### WORK REQUIRED
Return all lines of the listing below that carry the word "ShortBuffer".

▬▬▬▬▬▬

(** ** An output buffer that is too short *)

Section ShortBuffer.
Variable seq_t : Type.
Variable DTWSettings : Type.
Variable use_ssize_t : DTWSettings -> bool.
Variable dtw_distances_length : DTWBlock -> Z -> bool -> Z.
Variable value : Z -> Z -> outcome seq_t.

Lemma store_pad (out out' pad : list seq_t) (i : Z) (v : seq_t) :
  store out i v = Done out' -> store (out ++ pad) i v = Done (out' ++ pad).
Proof.
  intros H. apply store_inv in H as [Hi ->]. unfold store. rewrite length_app.
  destruct (Z.leb_spec 0 i); [|lia].
  destruct (Z.ltb_spec i (Z.of_nat (length out + length pad))); [|lia].
  cbn [andb]. rewrite insert_app_l by lia. reflexivity.
Qed.

(** The loops do the same on a longer buffer. *)
Lemma walk_columns_pad (r r_i : Z) (rls : pointer) (pad : list seq_t) (n : nat) :
  forall (c c_i : Z) (out out' : list seq_t) (evs : list event),
    walk_columns seq_t value n r r_i c c_i rls out = Done (out', evs) ->
    walk_columns seq_t value n r r_i c c_i rls (out ++ pad) = Done (out' ++ pad, evs).
Proof.
  induction n as [|n IH]; intros c c_i out out' evs H.
  - cbn [walk_columns] in *. by inversion H.
  - cbn [walk_columns] in *. bind_inv H. bind_inv H. bind_inv H. bind_inv H.
    destruct a2 as [o e]. inversion H; subst. clear H.
    cbn [mbind outcome_bind]. rewrite (store_pad _ _ _ _ _ E1).
    cbn [mbind outcome_bind]. rewrite (IH _ _ _ _ _ E2). reflexivity.
Qed.

Lemma walk_rows_pad (b : DTWBlock) (cbs rls : pointer) (pad : list seq_t) (n : nat) :
  forall (r_i : Z) (out out' : list seq_t) (evs : list event),
    walk_rows seq_t value n b r_i cbs rls out = Done (out', evs) ->
    walk_rows seq_t value n b r_i cbs rls (out ++ pad) = Done (out' ++ pad, evs).
Proof.
  induction n as [|n IH]; intros r_i out out' evs H.
  - cbn [walk_rows] in *. by inversion H.
  - cbn [walk_rows] in *. bind_inv H. bind_inv H. destruct a0 as [o1 e1].
    bind_inv H. destruct a0 as [o2 e2]. inversion H; subst. clear H.
    cbn [mbind outcome_bind]. rewrite (walk_columns_pad _ _ _ _ _ _ _ _ _ _ E0).
    cbn [mbind outcome_bind]. rewrite (IH _ _ _ _ E1). reflexivity.
Qed.

Lemma distances_parallel_pad (N : Z) (out pad : list seq_t) (block : DTWBlock)
    (settings : DTWSettings) (heap : allocator) (len : Z) (res : result seq_t) :
  distances_parallel seq_t DTWSettings use_ssize_t dtw_distances_length value
    N out block settings heap = Done (len, res) ->
  distances_parallel seq_t DTWSettings use_ssize_t dtw_distances_length value
    N (out ++ pad) block settings heap
  = Done (len, mkResult (res_block res) (res_output res ++ pad) (res_trace res)).
Proof.
  unfold distances_parallel. intros H. bind_inv H. destruct a as [rc p].
  cbn [mbind outcome_bind].
  destruct (negb (rc =? 0)); [by inversion H|].
  bind_inv H. destruct a as [o e]. inversion H; subst. clear H.
  rewrite (walk_rows_pad _ _ _ _ _ _ _ _ _ E0). reflexivity.
Qed.

Variable val : Z -> Z -> seq_t.
Hypothesis value_fault : forall r c f, value r c = Fault f -> f = OutOfBounds.

(** The shared body on a buffer that does not hold the pairs of the region. *)
Lemma distances_parallel_short (N : Z) (out : list seq_t) (block : DTWBlock)
    (settings : DTWSettings) :
  valid_region (correct_block block N) N -> N < Word.modulus ->
  re (correct_block block N) - rb (correct_block block N)
  <= planner_slots (correct_block block N) ->
  total_pairs (correct_block block N) < Word.modulus ->
  Z.of_nat (length out) < total_pairs (correct_block block N) ->
  (forall r c,
      rb (correct_block block N) <= r < re (correct_block block N) ->
      col_start (correct_block block N) r <= c < ce (correct_block block N) ->
      value r c = Done (val r c)) ->
  distances_parallel seq_t DTWSettings use_ssize_t dtw_distances_length value
    N out block settings (mkAllocator true true) = Fault OutOfBounds.
Proof.
  intros Hv HN Hfit Hmod Hshort Hval. pose proof Hv as (Hrb & Hre & Hcb & Hce).
  destruct (distances_parallel _ _ _ _ _ _ _ _ _ _) as [[len res]|f] eqn:E.
  - exfalso.
    pose proof E as Hin.
    apply distances_parallel_returned in Hin as (Hin & _ & _); [|lia..].
    apply (distances_parallel_pad N out
             (replicate (Z.to_nat (total_pairs (correct_block block N))) (val 0 0))) in E.
    rewrite (distances_parallel_fits seq_t DTWSettings use_ssize_t dtw_distances_length
               value val) in E;
      [| assumption | assumption | assumption
       | rewrite length_app, length_replicate; lia | assumption | assumption].
    inversion E as [[Hlen Hblock Hout Htrace]].
    rewrite <- Htrace in Hin. unfold full_trace in Hin. rewrite !stores_app in Hin.
    apply Forall_app in Hin as [_ Hin]. apply Forall_app in Hin as [Hin _].
    assert (total_pairs (correct_block block N) - 1
            ∈ fst <$> stores (region_events (correct_block block N)
                                (rb (correct_block block N))
                                (col_starts (correct_block block N))
                                (row_offsets (correct_block block N)))) as Hlast.
    { rewrite region_store_indices by lia. apply elem_of_seqZ. lia. }
    apply list_elem_of_fmap in Hlast as (s & Hs & Hel).
    rewrite Forall_forall in Hin. destruct (Hin s Hel) as (_ & _ & Hidx). lia.
  - f_equal. eapply distances_parallel_fault; [exact value_fault| | |exact E]; lia.
Qed.
End ShortBuffer.

(** X13.  The output buffer must hold the pairs of the region: on a valid
    region whose rows all have a planner slot, with both allocations granted
    and the series arrays holding [N] entries, some pair of the region has
    its slot [row_offset(r) + (c - max(r+1, cb))] past the end of a shorter
    buffer, and each of the four entry points called with that buffer makes
    an access out of bounds. *)
Theorem short_output_buffer_overflows :
  forall (seq_t DTWSettings : Type) (use_ssize_t : DTWSettings -> bool)
         (dtw_distances_length : DTWBlock -> Z -> bool -> Z)
         (dtw_distance : Z -> Z -> Z -> Z -> DTWSettings -> seq_t)
         (dtw_distance_ndim : Z -> Z -> Z -> Z -> Z -> DTWSettings -> seq_t)
         (ptrs lengths : list Z) (matrix N nb_cols ndim : Z) (out : list seq_t)
         (block : DTWBlock) (settings : DTWSettings),
    valid_region (correct_block block N) N -> N < Word.modulus ->
    re (correct_block block N) - rb (correct_block block N)
    <= planner_slots (correct_block block N) ->
    total_pairs (correct_block block N) < Word.modulus ->
    Z.of_nat (length out) < total_pairs (correct_block block N) ->
    Z.of_nat (length ptrs) = N -> Z.of_nat (length lengths) = N ->
    (exists r c,
        rb (correct_block block N) <= r < re (correct_block block N) /\
        Z.max (r + 1) (cb (correct_block block N)) <= c < ce (correct_block block N) /\
        Z.of_nat (length out) <= slot_of (correct_block block N) r c) /\
    Forall (fun vc => snd vc = Fault OutOfBounds)
      (variants use_ssize_t dtw_distances_length dtw_distance dtw_distance_ndim
         ptrs lengths matrix N nb_cols ndim out block settings (mkAllocator true true)).
Proof.
  intros until settings. intros Hv HN Hfit Hmod Hshort Hp Hl.
  pose proof Hv as (Hrb & Hre & Hcb & Hce).
  split.
  { assert (total_pairs (correct_block block N) - 1
            ∈ fst <$> stores (region_events (correct_block block N)
                                (rb (correct_block block N))
                                (col_starts (correct_block block N))
                                (row_offsets (correct_block block N)))) as Hlast.
    { rewrite region_store_indices by lia. apply elem_of_seqZ. lia. }
    apply list_elem_of_fmap in Hlast as ([i [r c]] & Hi & Hel). cbn [fst] in Hi.
    apply elem_of_stores_of_region in Hel as (Hr & Hc & Hslot); [|lia..].
    exists r, c. unfold col_start in Hc. split; [exact Hr|]. split; [exact Hc|]. lia. }
  unfold variants.
  apply List.Forall_cons;
    [cbn [snd]; unfold dtw_distances_ptrs_parallel;
     apply (distances_parallel_short seq_t DTWSettings use_ssize_t dtw_distances_length _
              (ptrs_metric dtw_distance ptrs lengths settings)); try assumption|].
  - intros r c f0 Hf. cbn beta in Hf.
    repeat match type of Hf with
           | (?m ≫= _) = Fault _ =>
               let E := fresh "E" in
               destruct m eqn:E; cbn [mbind outcome_bind] in Hf;
               [|inversion Hf; subst; by eapply fetch_fault]
           end; discriminate Hf.
  - intros r c Hr Hc. unfold col_start in Hc. rewrite !fetch_in by lia. reflexivity.
  - apply List.Forall_cons;
      [cbn [snd]; unfold dtw_distances_ndim_ptrs_parallel;
       apply (distances_parallel_short seq_t DTWSettings use_ssize_t dtw_distances_length _
                (ndim_ptrs_metric dtw_distance_ndim ptrs lengths ndim settings));
       try assumption|].
    + intros r c f0 Hf. cbn beta in Hf.
      repeat match type of Hf with
             | (?m ≫= _) = Fault _ =>
                 let E := fresh "E" in
                 destruct m eqn:E; cbn [mbind outcome_bind] in Hf;
                 [|inversion Hf; subst; by eapply fetch_fault]
             end; discriminate Hf.
    + intros r c Hr Hc. unfold col_start in Hc. rewrite !fetch_in by lia. reflexivity.
    + apply List.Forall_cons;
        [cbn [snd]; unfold dtw_distances_matrix_parallel;
         apply (distances_parallel_short seq_t DTWSettings use_ssize_t
                  dtw_distances_length _
                  (matrix_metric dtw_distance matrix nb_cols settings));
         try assumption; [intros r c f0 Hf; discriminate Hf | reflexivity]|].
      apply List.Forall_cons;
        [cbn [snd]; unfold dtw_distances_ndim_matrix_parallel;
         apply (distances_parallel_short seq_t DTWSettings use_ssize_t
                  dtw_distances_length _
                  (ndim_matrix_metric dtw_distance_ndim matrix nb_cols ndim settings));
         try assumption; [intros r c f0 Hf; discriminate Hf | reflexivity]|].
      apply List.Forall_nil.
Qed.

▬▬▬▬▬▬

### REPLY TO THE TASK
Section ShortBuffer.
End ShortBuffer.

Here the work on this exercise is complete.